→ Problem details: Each line of the records that includes "repeat" should be found and copied.
*** Data listing ***
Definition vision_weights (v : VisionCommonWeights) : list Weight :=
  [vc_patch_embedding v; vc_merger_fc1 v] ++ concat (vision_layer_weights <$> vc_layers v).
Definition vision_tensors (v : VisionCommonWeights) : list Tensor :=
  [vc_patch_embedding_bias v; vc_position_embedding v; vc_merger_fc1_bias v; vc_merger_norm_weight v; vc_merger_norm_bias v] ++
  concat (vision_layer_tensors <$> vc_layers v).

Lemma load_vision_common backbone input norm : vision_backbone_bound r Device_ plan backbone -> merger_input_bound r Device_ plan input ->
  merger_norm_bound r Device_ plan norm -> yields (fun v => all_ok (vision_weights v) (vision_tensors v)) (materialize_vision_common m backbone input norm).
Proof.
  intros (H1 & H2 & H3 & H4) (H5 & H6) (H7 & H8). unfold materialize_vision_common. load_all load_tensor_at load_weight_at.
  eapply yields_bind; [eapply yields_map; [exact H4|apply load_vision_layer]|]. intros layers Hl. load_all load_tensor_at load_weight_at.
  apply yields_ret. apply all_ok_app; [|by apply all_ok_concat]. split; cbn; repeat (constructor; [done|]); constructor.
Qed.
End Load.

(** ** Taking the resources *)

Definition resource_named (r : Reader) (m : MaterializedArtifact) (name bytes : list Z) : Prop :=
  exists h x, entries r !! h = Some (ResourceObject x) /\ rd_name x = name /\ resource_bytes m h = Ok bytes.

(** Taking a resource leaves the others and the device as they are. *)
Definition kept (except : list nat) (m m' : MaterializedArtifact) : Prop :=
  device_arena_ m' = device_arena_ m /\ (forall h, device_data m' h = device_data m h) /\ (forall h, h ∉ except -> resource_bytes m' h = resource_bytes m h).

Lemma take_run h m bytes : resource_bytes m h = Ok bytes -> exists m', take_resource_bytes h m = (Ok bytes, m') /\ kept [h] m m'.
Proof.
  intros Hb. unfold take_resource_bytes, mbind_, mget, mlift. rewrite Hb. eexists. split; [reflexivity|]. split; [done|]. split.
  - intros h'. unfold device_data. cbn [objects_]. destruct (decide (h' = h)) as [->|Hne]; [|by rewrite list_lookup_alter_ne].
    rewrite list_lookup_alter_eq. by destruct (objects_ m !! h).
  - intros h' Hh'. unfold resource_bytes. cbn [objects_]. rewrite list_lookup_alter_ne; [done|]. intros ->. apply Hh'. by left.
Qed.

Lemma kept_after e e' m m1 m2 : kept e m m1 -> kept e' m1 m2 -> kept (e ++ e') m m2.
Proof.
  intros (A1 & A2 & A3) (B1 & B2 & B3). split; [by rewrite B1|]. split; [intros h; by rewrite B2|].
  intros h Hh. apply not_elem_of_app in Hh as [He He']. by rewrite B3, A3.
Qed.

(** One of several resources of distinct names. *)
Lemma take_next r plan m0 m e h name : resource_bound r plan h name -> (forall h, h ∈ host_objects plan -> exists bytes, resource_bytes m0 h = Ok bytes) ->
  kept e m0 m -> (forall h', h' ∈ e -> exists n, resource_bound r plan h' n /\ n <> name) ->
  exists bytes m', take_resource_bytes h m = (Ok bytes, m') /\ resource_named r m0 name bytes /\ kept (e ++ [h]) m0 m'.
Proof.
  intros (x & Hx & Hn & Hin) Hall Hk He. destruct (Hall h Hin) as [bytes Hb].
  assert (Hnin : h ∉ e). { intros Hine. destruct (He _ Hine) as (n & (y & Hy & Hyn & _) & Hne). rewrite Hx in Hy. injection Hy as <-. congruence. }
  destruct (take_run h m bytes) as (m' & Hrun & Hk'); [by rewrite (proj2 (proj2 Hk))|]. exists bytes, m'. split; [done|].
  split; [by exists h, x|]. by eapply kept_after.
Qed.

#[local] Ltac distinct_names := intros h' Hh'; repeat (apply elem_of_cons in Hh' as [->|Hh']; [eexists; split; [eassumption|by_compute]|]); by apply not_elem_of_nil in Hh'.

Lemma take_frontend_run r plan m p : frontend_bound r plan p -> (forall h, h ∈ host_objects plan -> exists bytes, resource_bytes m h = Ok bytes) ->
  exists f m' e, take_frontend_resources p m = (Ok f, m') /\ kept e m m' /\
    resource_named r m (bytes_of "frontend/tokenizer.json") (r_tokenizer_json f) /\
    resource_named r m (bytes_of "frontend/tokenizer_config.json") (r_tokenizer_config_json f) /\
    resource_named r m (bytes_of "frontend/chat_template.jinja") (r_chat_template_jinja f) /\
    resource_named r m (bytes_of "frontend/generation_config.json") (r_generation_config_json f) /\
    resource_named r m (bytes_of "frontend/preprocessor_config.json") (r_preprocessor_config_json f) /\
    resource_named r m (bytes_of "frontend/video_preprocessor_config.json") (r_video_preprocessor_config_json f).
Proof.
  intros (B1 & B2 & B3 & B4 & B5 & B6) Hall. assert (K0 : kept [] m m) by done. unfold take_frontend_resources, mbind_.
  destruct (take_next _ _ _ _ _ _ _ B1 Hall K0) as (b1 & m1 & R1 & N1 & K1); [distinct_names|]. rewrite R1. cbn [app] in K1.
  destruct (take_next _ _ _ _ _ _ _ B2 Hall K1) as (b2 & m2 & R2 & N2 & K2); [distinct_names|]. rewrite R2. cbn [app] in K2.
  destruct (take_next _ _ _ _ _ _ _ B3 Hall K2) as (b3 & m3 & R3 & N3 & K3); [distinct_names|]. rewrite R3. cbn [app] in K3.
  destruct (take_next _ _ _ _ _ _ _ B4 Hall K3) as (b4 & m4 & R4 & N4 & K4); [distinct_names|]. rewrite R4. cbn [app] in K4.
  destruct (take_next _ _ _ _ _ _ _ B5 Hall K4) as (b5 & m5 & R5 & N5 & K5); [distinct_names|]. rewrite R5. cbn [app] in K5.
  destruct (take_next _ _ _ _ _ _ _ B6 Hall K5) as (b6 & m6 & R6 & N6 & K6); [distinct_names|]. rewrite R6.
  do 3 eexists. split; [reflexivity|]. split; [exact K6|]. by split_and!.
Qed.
*** End of Data listing ***
*** Data listing ***
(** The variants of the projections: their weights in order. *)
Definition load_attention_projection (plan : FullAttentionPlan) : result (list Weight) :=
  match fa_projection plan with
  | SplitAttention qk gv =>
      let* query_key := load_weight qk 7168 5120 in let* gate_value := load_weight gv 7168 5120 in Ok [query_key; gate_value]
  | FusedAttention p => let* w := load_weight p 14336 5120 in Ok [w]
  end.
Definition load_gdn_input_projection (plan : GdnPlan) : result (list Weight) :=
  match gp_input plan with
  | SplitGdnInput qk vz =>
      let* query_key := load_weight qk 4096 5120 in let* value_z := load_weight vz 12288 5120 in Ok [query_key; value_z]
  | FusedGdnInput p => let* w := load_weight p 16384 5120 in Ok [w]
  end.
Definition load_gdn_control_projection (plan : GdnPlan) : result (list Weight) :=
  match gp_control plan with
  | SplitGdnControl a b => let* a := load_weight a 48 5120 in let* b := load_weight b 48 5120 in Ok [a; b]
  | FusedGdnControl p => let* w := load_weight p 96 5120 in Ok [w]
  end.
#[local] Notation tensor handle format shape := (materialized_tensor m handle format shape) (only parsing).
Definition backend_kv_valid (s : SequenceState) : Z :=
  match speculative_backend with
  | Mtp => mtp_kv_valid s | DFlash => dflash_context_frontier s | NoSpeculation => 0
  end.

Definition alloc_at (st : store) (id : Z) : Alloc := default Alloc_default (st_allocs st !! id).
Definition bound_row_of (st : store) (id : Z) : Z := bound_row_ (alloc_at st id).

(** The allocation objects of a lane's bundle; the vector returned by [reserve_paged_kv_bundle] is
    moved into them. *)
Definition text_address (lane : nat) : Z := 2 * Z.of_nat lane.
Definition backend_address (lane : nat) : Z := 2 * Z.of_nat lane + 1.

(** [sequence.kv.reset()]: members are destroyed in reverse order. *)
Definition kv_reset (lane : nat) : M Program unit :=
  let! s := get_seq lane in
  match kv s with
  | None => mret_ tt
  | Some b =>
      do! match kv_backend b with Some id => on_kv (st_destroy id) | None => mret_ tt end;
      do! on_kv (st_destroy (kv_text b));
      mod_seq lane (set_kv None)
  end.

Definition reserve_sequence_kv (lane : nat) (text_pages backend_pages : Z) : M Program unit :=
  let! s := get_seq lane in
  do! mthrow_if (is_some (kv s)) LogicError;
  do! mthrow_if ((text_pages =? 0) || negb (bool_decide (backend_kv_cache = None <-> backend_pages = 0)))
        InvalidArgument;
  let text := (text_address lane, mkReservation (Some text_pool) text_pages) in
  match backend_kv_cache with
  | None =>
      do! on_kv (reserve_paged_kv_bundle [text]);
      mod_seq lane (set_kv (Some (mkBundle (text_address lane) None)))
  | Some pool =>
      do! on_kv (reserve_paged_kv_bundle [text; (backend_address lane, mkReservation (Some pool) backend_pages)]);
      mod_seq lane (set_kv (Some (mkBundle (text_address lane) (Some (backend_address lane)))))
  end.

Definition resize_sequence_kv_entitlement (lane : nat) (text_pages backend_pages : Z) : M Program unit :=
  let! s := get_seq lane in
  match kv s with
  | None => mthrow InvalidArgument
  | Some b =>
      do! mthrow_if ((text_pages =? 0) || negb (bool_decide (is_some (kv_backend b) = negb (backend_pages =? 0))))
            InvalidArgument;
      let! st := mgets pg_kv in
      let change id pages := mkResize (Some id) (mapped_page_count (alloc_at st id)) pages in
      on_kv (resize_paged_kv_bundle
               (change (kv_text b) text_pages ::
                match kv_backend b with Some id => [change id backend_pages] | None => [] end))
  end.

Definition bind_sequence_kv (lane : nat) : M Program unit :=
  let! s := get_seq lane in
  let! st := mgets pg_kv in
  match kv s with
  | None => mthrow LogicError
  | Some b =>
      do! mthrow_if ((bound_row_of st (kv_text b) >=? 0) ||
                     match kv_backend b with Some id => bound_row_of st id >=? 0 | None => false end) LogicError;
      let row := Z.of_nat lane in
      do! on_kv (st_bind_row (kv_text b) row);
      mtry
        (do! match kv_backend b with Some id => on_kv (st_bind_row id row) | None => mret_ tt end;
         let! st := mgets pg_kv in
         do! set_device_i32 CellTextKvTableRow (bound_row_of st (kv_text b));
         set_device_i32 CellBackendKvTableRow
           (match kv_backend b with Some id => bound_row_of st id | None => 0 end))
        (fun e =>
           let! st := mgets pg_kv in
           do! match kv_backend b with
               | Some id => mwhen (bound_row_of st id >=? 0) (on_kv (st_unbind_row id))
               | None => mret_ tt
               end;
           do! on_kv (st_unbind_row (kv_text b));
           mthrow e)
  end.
*** End of Data listing ***
*** Data listing ***
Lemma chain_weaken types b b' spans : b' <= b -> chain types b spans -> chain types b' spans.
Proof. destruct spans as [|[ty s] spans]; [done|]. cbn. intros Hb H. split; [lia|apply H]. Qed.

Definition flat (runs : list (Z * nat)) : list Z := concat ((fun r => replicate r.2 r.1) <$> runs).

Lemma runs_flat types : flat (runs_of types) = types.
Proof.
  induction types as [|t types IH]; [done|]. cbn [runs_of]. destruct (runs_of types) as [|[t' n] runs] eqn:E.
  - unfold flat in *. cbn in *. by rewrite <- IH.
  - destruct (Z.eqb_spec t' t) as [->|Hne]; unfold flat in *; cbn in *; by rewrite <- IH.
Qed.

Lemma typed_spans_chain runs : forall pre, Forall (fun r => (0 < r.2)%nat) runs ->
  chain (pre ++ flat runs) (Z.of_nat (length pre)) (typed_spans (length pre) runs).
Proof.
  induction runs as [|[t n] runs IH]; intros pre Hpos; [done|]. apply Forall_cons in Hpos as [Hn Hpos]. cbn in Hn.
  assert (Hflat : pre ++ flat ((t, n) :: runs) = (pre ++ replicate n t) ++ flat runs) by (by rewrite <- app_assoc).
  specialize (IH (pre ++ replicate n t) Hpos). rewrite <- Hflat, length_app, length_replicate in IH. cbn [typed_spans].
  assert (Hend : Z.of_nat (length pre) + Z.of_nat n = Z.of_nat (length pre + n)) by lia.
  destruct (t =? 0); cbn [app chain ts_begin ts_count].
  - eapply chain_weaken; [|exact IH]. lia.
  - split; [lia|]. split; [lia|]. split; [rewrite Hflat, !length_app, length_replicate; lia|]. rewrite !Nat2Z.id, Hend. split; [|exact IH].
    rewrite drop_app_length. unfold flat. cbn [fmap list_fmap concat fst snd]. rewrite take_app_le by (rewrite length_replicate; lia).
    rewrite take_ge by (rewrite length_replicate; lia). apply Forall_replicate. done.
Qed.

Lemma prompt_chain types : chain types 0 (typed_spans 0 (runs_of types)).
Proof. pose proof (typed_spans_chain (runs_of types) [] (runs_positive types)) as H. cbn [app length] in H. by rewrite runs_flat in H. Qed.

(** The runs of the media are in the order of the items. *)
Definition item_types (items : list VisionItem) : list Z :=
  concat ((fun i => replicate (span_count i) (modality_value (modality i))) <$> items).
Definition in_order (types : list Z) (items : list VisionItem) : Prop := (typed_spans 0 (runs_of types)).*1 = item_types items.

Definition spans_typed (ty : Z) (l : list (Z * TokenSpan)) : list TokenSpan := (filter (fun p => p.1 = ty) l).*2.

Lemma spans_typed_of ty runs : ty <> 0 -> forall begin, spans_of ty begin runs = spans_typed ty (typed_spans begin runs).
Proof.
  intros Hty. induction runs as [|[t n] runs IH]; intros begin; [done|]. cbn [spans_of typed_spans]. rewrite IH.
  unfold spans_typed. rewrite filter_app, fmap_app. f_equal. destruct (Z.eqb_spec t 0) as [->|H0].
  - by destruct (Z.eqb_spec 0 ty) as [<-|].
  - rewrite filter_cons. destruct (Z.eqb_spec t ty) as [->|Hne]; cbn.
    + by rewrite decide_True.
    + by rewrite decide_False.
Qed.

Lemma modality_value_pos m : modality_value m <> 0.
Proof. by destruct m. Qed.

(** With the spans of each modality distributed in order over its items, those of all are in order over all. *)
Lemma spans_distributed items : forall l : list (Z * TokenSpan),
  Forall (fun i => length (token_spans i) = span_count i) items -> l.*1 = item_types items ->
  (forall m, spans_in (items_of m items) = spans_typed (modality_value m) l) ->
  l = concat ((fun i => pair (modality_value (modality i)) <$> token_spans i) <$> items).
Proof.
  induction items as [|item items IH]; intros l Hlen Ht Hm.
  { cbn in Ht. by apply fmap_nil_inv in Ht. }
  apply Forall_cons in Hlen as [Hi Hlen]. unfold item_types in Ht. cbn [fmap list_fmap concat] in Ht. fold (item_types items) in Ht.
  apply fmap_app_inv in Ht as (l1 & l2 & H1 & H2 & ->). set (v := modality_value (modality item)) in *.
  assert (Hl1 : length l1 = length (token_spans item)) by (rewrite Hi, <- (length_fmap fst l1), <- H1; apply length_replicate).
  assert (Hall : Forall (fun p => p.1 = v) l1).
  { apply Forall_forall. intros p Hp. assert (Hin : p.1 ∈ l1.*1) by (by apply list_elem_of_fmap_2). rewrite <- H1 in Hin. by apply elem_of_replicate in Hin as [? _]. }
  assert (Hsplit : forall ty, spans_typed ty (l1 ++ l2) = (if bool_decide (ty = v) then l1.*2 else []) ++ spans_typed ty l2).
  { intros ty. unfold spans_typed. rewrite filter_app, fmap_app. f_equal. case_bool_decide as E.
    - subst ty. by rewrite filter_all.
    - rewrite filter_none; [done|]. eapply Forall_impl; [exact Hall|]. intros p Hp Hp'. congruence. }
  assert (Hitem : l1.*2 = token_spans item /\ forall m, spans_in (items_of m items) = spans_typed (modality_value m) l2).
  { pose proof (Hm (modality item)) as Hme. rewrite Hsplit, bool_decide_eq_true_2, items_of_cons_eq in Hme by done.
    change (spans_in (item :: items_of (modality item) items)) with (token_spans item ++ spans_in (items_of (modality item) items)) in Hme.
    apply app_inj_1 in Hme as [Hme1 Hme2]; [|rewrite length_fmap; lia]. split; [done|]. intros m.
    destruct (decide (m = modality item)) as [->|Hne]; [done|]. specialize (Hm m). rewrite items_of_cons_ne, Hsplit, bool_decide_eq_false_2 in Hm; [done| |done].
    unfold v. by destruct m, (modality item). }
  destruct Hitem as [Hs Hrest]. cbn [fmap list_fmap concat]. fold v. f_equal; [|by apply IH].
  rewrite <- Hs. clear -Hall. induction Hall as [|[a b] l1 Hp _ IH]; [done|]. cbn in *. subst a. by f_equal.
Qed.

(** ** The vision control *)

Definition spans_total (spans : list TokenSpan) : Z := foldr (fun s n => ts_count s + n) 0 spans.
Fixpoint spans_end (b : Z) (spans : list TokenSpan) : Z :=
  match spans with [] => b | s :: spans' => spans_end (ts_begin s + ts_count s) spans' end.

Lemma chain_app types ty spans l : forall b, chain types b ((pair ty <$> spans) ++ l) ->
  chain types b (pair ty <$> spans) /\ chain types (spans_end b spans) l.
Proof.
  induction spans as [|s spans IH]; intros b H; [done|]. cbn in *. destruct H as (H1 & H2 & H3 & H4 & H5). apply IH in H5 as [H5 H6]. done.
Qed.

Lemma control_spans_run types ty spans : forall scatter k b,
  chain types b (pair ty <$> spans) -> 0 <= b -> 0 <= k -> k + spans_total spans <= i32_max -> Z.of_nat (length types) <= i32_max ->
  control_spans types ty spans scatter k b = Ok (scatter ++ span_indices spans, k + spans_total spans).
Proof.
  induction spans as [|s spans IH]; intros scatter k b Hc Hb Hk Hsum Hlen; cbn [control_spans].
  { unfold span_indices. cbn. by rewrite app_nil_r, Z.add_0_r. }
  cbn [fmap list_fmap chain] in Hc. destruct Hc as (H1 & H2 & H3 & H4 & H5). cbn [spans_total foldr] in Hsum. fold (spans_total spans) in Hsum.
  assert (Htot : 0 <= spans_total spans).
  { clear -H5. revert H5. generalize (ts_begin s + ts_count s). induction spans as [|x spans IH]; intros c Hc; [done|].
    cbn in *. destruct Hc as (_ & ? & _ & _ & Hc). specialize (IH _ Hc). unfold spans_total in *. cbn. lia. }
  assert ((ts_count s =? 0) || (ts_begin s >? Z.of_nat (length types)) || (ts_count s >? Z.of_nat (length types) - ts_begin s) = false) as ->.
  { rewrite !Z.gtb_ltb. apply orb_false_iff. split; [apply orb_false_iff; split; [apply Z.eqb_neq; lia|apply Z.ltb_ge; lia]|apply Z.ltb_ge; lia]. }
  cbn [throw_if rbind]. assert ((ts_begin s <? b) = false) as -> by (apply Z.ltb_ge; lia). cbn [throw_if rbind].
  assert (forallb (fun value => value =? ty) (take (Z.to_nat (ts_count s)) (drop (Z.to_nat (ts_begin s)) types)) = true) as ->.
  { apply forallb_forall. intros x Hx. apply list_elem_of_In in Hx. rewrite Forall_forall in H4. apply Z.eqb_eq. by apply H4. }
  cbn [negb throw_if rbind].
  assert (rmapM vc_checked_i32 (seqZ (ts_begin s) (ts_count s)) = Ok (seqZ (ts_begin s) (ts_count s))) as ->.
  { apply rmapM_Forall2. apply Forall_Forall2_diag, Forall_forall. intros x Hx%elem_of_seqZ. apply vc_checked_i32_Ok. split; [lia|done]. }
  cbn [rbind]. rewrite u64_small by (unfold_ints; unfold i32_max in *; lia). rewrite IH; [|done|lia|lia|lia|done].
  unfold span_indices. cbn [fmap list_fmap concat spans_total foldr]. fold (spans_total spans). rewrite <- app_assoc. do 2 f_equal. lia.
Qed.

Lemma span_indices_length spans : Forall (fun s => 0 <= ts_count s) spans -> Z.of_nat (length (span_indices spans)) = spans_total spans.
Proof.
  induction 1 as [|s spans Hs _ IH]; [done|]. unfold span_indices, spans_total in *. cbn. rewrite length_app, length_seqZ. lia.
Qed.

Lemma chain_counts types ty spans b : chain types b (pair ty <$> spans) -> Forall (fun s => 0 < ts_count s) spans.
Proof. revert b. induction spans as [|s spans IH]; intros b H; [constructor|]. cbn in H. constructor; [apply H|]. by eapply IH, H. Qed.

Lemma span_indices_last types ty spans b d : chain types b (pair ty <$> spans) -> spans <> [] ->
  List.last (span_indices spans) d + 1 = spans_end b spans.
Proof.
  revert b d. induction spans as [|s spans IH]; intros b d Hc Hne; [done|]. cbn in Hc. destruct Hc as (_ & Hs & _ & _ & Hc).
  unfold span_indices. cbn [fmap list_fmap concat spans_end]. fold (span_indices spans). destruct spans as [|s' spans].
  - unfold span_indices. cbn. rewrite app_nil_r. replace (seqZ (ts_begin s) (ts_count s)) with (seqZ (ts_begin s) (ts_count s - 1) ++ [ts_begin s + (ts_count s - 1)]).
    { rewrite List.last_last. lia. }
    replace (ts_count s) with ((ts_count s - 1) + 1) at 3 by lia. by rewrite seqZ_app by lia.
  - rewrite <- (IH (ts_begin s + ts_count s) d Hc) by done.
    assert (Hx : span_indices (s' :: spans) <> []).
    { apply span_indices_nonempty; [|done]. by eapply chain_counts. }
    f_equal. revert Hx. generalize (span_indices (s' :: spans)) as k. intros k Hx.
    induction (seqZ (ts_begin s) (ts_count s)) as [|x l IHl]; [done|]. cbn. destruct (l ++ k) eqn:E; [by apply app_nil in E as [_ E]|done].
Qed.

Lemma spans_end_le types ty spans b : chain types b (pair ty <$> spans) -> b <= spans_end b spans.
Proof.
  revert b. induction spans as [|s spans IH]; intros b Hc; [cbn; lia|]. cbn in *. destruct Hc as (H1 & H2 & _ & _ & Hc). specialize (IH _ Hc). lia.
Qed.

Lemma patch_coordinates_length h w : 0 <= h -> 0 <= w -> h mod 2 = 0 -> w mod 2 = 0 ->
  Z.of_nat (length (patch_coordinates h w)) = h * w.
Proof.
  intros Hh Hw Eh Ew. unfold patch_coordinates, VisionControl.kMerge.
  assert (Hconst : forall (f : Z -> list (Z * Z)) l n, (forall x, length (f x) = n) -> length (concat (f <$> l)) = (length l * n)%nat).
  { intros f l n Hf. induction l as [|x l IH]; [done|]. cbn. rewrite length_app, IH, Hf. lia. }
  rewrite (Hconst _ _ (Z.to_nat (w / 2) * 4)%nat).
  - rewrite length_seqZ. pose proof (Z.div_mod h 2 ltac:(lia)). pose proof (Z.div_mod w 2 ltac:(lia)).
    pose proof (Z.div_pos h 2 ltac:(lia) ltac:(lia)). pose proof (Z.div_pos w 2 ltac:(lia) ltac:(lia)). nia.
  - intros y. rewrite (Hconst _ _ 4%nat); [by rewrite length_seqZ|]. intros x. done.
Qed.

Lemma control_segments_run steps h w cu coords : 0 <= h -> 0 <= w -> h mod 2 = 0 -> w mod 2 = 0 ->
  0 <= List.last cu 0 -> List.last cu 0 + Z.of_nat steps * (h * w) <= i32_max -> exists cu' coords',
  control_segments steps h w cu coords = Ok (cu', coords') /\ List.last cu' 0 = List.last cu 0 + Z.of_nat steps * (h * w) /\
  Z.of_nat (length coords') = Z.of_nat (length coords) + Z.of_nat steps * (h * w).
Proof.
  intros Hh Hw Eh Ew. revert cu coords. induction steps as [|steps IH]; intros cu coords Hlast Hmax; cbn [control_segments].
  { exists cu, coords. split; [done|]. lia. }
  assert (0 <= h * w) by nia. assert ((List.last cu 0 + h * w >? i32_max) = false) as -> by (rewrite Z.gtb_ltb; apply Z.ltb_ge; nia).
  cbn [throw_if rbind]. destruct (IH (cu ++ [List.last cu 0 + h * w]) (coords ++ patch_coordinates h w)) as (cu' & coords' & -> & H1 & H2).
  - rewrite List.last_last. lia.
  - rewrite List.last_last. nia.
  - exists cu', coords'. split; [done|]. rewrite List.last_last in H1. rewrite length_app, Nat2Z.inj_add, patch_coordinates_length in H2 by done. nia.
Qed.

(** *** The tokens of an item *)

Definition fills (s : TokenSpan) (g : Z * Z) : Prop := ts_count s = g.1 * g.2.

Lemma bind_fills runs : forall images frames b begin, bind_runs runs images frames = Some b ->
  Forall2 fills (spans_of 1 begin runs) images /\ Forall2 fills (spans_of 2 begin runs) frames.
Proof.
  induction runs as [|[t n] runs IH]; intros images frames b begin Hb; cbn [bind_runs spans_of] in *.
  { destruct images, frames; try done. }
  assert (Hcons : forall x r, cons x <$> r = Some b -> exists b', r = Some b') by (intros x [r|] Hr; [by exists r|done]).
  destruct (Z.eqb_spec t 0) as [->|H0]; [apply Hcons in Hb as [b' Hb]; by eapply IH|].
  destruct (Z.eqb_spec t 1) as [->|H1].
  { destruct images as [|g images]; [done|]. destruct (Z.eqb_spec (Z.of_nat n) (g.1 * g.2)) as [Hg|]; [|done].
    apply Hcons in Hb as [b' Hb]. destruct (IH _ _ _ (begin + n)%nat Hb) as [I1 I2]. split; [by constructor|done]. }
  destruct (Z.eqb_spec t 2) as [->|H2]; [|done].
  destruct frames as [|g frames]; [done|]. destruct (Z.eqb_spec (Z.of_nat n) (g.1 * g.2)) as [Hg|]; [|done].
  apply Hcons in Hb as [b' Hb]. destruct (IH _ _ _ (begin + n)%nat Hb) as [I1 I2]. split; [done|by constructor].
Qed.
*** End of Data listing ***
→ Answer to this task:
  apply yields_ret. apply all_ok_app; [|by apply all_ok_concat]. split; cbn; repeat (constructor; [done|]); constructor.
#[local] Ltac distinct_names := intros h' Hh'; repeat (apply elem_of_cons in Hh' as [->|Hh']; [eexists; split; [eassumption|by_compute]|]); by apply not_elem_of_nil in Hh'.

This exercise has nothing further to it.